DOI: 10.1097/ede.0000000000001720 ISSN: 1044-3983

Interpretations of Studies on SARS-CoV-2 Vaccination and Post-acute COVID-19 Sequelae

Bronner P. Gonçalves, Piero L. Olliaro, Peter Horby, Laura Merson, Benjamin J. Cowling
  • Epidemiology

This article discusses causal interpretations of epidemiologic studies of the effects of vaccination on sequelae after acute severe acute respiratory syndrome coronavirus 2 infection. To date, researchers have tried to answer several different research questions on this topic. While some studies assessed the impact of postinfection vaccination on the presence of or recovery from post-acute coronavirus disease 2019 syndrome, others quantified the association between preinfection vaccination and postacute sequelae conditional on becoming infected. However, the latter analysis does not have a causal interpretation, except under the principal stratification framework—that is, this comparison can only be interpreted as causal for a nondiscernible stratum of the population.

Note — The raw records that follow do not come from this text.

(** X17. The content route: a file that is not the user's gets 404; a
    file without a (non-empty) external id gets 400 [File not processed
    yet]; in both cases the Files API is not called.  Otherwise the API
    is asked once for that id, and the answer is 200 with the fetched
    text, the original name and the MIME type, or 500 when the call
    fails.  In every database the server can reach, a file whose upload
    failed is answered 400. *)
Theorem file_content_preview fetch uid fileId d :
  (file_findFirst d fileId uid = None →
     get_file_content fetch uid fileId d = (refused 404 "File not found", []))
  ∧ (∀ file,
       file_findFirst d fileId uid = Some file →
       File.openaiFileId file = None ∨ File.openaiFileId file = Some [] →
       get_file_content fetch uid fileId d = (refused 400 "File not processed yet", []))
  ∧ (∀ file x,
       file_findFirst d fileId uid = Some file →
       File.openaiFileId file = Some x → x ≠ [] →
       get_file_content fetch uid fileId d =
       (match fetch x with
        | Some body =>
            granted (mkContent body (File.originalName file) (File.mimeType file))
        | None => refused 500 "Failed to retrieve file content"
        end, [ContentRequested x]))
  ∧ (reachable d →
     ∀ file,
       file_findFirst d fileId uid = Some file →
       File.status file = Errored →
       get_file_content fetch uid fileId d = (refused 400 "File not processed yet", [])).
Proof.
  assert (∀ file, file_findFirst d fileId uid = Some file →
            File.openaiFileId file = None ∨ File.openaiFileId file = Some [] →
            get_file_content fetch uid fileId d
            = (refused 400 "File not processed yet", [])) as Hnone.
  { intros file Hf Hid. unfold get_file_content. rewrite Hf.
    by destruct Hid as [-> | ->]. }
  split; [|split; [exact Hnone|split]].
  - intros Hf. unfold get_file_content. by rewrite Hf.
  - intros file x Hf Hx Hne. unfold get_file_content. rewrite Hf, Hx.
    rewrite (proj2 (truthy_text x)) by done. by destruct (fetch x).
  - intros Hd file Hf Hs. apply (Hnone file Hf). left.
    pose proof (reachable_invariants d Hd) as Hfiles.
    apply file_findFirst_Some in Hf as [Hrow _].
    destruct (Hfiles _ _ Hrow) as [[Hp _]|[_ Hid]]; [congruence | done].
Qed.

As the epidemiology of coronavirus disease 2019 is now nearly entirely dominated by reinfections, including in vaccinated individuals, and possibly caused by different Omicron subvariants, it has become even more important to design studies on the effects of vaccination on postacute sequelae that address precise causal questions and quantify effects corresponding to implementable interventions.